# spec-v



## methos11299 (Jul 7, 2004)

is the spec-v gonna be discontinued or do you guys think it'll be redesigned for a more sportier look?


----------



## 04specV.IA (Jul 30, 2004)

I heard that it is going to be redesigned in 2006? is that true, if so does anyone have any pictures?


----------



## Radioaktiv (Feb 12, 2004)

probably wont be called a 'Spec V'
but there will always be the sport models


----------



## Hendrix (Jan 17, 2004)

but hopefully the SE-R will live forever. (especially with the introduction of the Altima SE-R.)


----------



## pherschel (Jun 29, 2004)

Todays joy is tomorrows junk! Thats why autos are constiently redone.


----------



## chimmike (Oct 17, 2002)

04specV.IA said:


> I heard that it is going to be redesigned in 2006? is that true, if so does anyone have any pictures?


brilliant question!

yes, of course we have pics of a car that doesn't exist yet.


----------



## Psch91 (May 18, 2002)

We gotta have it another year atleast, we better so that aftermarket companies feel like supporting it and make more products for us.


----------



## Silvspec86 (Apr 4, 2003)

they are definately gonna redesign the Sentra in '06 but will they come out with a Spec-V version is still a question. they new sentra is gonna be based on a Renault Megane II chassis and they are trying to fit the QR25 in it according to this Autoweek article. the article aslo says that the new sentras are gonna be out in 2005 but i have my doubts if they are gonna get it in by that time. you guys check it out.
http://autoweek.com/search/search_d...98&Search_Type=STD&Search_ID=1647877&record=4


----------



## nhblk03ser (Jan 7, 2003)

I read this the other day. Very interesting!

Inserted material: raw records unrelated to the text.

(** A result reached with some fuel is reached with every amount of fuel
    above twice the length of the text: no valid text is refused for want
    of fuel. *)
Lemma parse_fuel (n : nat) :
  (forall s res, parse_value n s = Some res ->
     List.length (snd res) < List.length s
     /\ forall f, 2 * List.length s + 1 <= f -> parse_value f s = Some res)
  /\ (forall s acc res, parse_members n s acc = Some res ->
        List.length (snd res) < List.length s
        /\ forall f, 2 * List.length s <= f -> parse_members f s acc = Some res)
  /\ (forall s acc res, parse_elements n s acc = Some res ->
        List.length (snd res) < List.length s
        /\ forall f, 2 * List.length s + 2 <= f ->
                     parse_elements f s acc = Some res).
Proof.
  induction n as [|n (IHv & IHm & IHe)]; [repeat split; discriminate|].
  repeat split.
  - eapply (@value_step_sound _ (parse_members n) _ (parse_elements n));
      try eassumption; intros; split; auto; [eapply IHm | eapply IHe]; eassumption.
  - intros f Hf. destruct f as [|f]; [lia|]. simpl in *.
    eapply value_step_sound; try eassumption.
    + intros s' acc res' L Hs. destruct (IHm _ _ _ Hs) as [L' Hl].
      split; [exact L' | apply Hl; lia].
    + intros s' acc res' L Hs. destruct (IHe _ _ _ Hs) as [L' Hl].
      split; [exact L' | apply Hl; lia].
  - eapply (@members_step_sound _ (parse_value n) _ (parse_members n));
      try eassumption; intros; split; auto; [eapply IHv | eapply IHm]; eassumption.
  - intros f Hf.
    assert (L : List.length (snd res) < List.length s).
    { eapply (@members_step_sound _ (parse_value n) _ (parse_members n));
        try eassumption; intros; split; auto; [eapply IHv | eapply IHm]; eassumption. }
    destruct f as [|f]; [lia|]. simpl in *.
    eapply members_step_sound; try eassumption.
    + intros s' res' L1 Hs. destruct (IHv _ _ Hs) as [L' Hl].
      split; [exact L' | apply Hl; lia].
    + intros s' acc' res' L1 Hs. destruct (IHm _ _ _ Hs) as [L' Hl].
      split; [exact L' | apply Hl; lia].
  - eapply (@elements_step_sound _ (parse_value n) _ (parse_elements n));
      try eassumption; intros; split; auto; [eapply IHv | eapply IHe]; eassumption.
  - intros f Hf. destruct f as [|f]; [lia|]. simpl in *.
    eapply elements_step_sound; try eassumption.
    + intros s' res' L1 Hs. destruct (IHv _ _ Hs) as [L' Hl].
      split; [exact L' | apply Hl; lia].
    + intros s' acc' res' L1 Hs. destruct (IHe _ _ _ Hs) as [L' Hl].
      split; [exact L' | apply Hl; lia].
Qed.

Lemma parse_value_fuel (n : nat) (s : jsstring) (res : json * jsstring) :
  parse_value n s = Some res -> parse_value (enough_fuel s) s = Some res.
Proof.
  intros H. apply (parse_fuel n) in H. apply H. unfold enough_fuel. lia.
Qed.

(** The object [JSON.parse] returns has no name twice. *)
Lemma parse_members_keys (n : nat) :
  forall s acc res,
    parse_members n s acc = Some res -> NoDup (keys acc) ->
    exists props, fst res = JObj props /\ NoDup (keys props).
Proof.
  induction n as [|n IH]; intros s acc res H Hacc; [discriminate H|].
  simpl in H. unfold members_step in H.
  repeat break_in H.
  - eapply IH; [eassumption | apply NoDup_define; assumption].
  - injection H as <-. simpl. eexists; split; [reflexivity|].
    apply NoDup_define; assumption.
Qed.

Lemma parse_elements_array (n : nat) :
  forall s acc res,
    parse_elements n s acc = Some res -> exists l, fst res = JArr l.
Proof.
  induction n as [|n IH]; intros s acc res H; [discriminate H|].
  simpl in H. unfold elements_step in H.
  repeat break_in H.
  - eapply IH; eassumption.
  - injection H as <-. simpl. eexists; reflexivity.
Qed.

Lemma parse_value_keys (n : nat) (s : jsstring) props rest :
  parse_value n s = Some (JObj props, rest) -> NoDup (keys props).
Proof.
  destruct n as [|n]; [discriminate|]. simpl. unfold value_step, parse_word.
  intros H. repeat break_in H; try (injection H as <- _; constructor);
    try discriminate H.
  - apply parse_members_keys in H; [|constructor].
    destruct H as (p & Hp & Hnd). simpl in Hp. injection Hp as <-. exact Hnd.
  - apply parse_elements_array in H. destruct H as (l & Hl). discriminate Hl.
Qed.

Lemma parse_keys (text : jsstring) props :
  JSON.parse text = Some (JObj props) -> NoDup (keys props).
Proof.
  unfold JSON.parse. intros H.
  destruct (parse_value (enough_fuel text) text) as [[v rest]|] eqn:E;
    [|discriminate H].
  destruct (skip_ws rest); [|discriminate H]. injection H as ->.
  eapply parse_value_keys; eassumption.
Qed.
Variable JSON_parse : string -> Result JSON.
Variable refetchEmailWithAttachments : Email -> Settings -> Result Email.
Variable generateGoogle : Email -> TargetType -> Result string.
Variable generateOllama : Email -> TargetType -> Result string.
Variable saveEmailWithFiles : Email -> Settings -> option JSON -> Result EmailFileData.
Variable saveParsedDataJson : string -> JSON -> TargetType -> Result string.

#[local] Abbreviation extract :=
  (parseEmailWithAI JSON_parse refetchEmailWithAttachments generateGoogle
     generateOllama saveEmailWithFiles saveParsedDataJson).

(** X30.  The result of [parseEmailWithAI] always has the type resolved
    from the e-mail, whatever type the reply names, and its confidence
    tells where it comes from: a parsed reply has confidence 0.3 or more,
    and anything below is the fallback record, whose confidence is 0.1. *)
Theorem extraction_result_tells_its_origin (email : Email) (settings : Settings)
    (saveFiles : bool) :
  exists r,
    extract email settings saveFiles = Ok r
    /\ type r = resolveType email
    /\ ((exists errorMessage, r = fallbackRecord email errorMessage)
        \/ ((3 # 10 <= confidence r)%Q /\ exists parsed, data r = FromReply parsed)).
Proof.
  unfold parseEmailWithAI.
  destruct (parseEmailWithAI_try JSON_parse refetchEmailWithAttachments
              generateGoogle generateOllama saveEmailWithFiles saveParsedDataJson
              email settings saveFiles) as [r | m] eqn:T; cbn [try_catch].
  - exists r. split; [reflexivity |].
    destruct (ExtractorFacts.extract_try_ok _ _ _ _ _ _ _ _ _ _ T)
      as (response & d & _ & P & Ty & Da & Co & _).
    destruct (ExtractorFacts.parseAIParsingResponse_ok _ _ _ _ P)
      as (fields & bonus & _ & Rt & Rc).
    split; [congruence |]. right. split.
    + rewrite Co, Rc. apply replyConfidence_floor.
    + eexists. exact Da.
  - eexists. split; [reflexivity |]. split; [reflexivity |]. left. now exists m.
Qed.

End Services.

End ReplyFacts.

http://www.autoweek.com/search/sear...6&Search_Type=STD&Search_ID=2299628&record=23


----------



## pherschel (Jun 29, 2004)

> "Does it matter if the door handle lasts 10 years or 20?" Pelata says. "No it does not, because the person will not have the car after 10 years."


So now its ten years before it starts falling apart. I had my last car for 8 years. It developed serious $$ leaks. Humm.. How instead of checking the drive for leaks I'll just have the door handle break in my hand. :wtf:


----------



## Ruben (Oct 15, 2002)

nhblk03ser said:


> I read this the other day. Very interesting!
> 
> http://www.autoweek.com/search/sear...6&Search_Type=STD&Search_ID=2299628&record=23












OMG! FUGLY!


----------



## Silvspec86 (Apr 4, 2003)

werd


----------



## ittamaticstatic (Nov 5, 2003)

Ruben said:


> OMG! FUGLY!


looks like a jetta/rio......barf


----------



## Zac (Mar 10, 2004)

it looks like one of those economy chevys. Tha Aveo.


----------



## ittamaticstatic (Nov 5, 2003)

Another possible: I herd that by 2007 the government is saying that all manufacturers vehicles are going to have to get at least 30 miles to the gallon.


----------



## chimmike (Oct 17, 2002)

not gonna happen with the QR25 in the engine bay LOL


----------



## ittamaticstatic (Nov 5, 2003)

haha...possibly but it does get 29 highway now. This does sound disappointing though


----------



## chimmike (Oct 17, 2002)

it doesnt' get any 29mpg now. whatever the EPA regs say, those are wrong.


----------



## familyman (Jun 22, 2004)

chimmike said:


> it doesnt' get any 29mpg now. whatever the EPA regs say, those are wrong.


I agree, but I have yet to run a full tank on the highway. I have averaged 26mpg for 8k+ miles and I do a good bit of city driving. I love this car. My only disappointment is with fit and finish. The interior is pretty cheap looking...too much plastic. But you get what you pay for and I was looking for a reasonably fast car that got decent mileage and was under $20k. The SpecV fit the bill.


----------



## ittamaticstatic (Nov 5, 2003)

chimmike said:


> it doesnt' get any 29mpg now. whatever the EPA regs say, those are wrong.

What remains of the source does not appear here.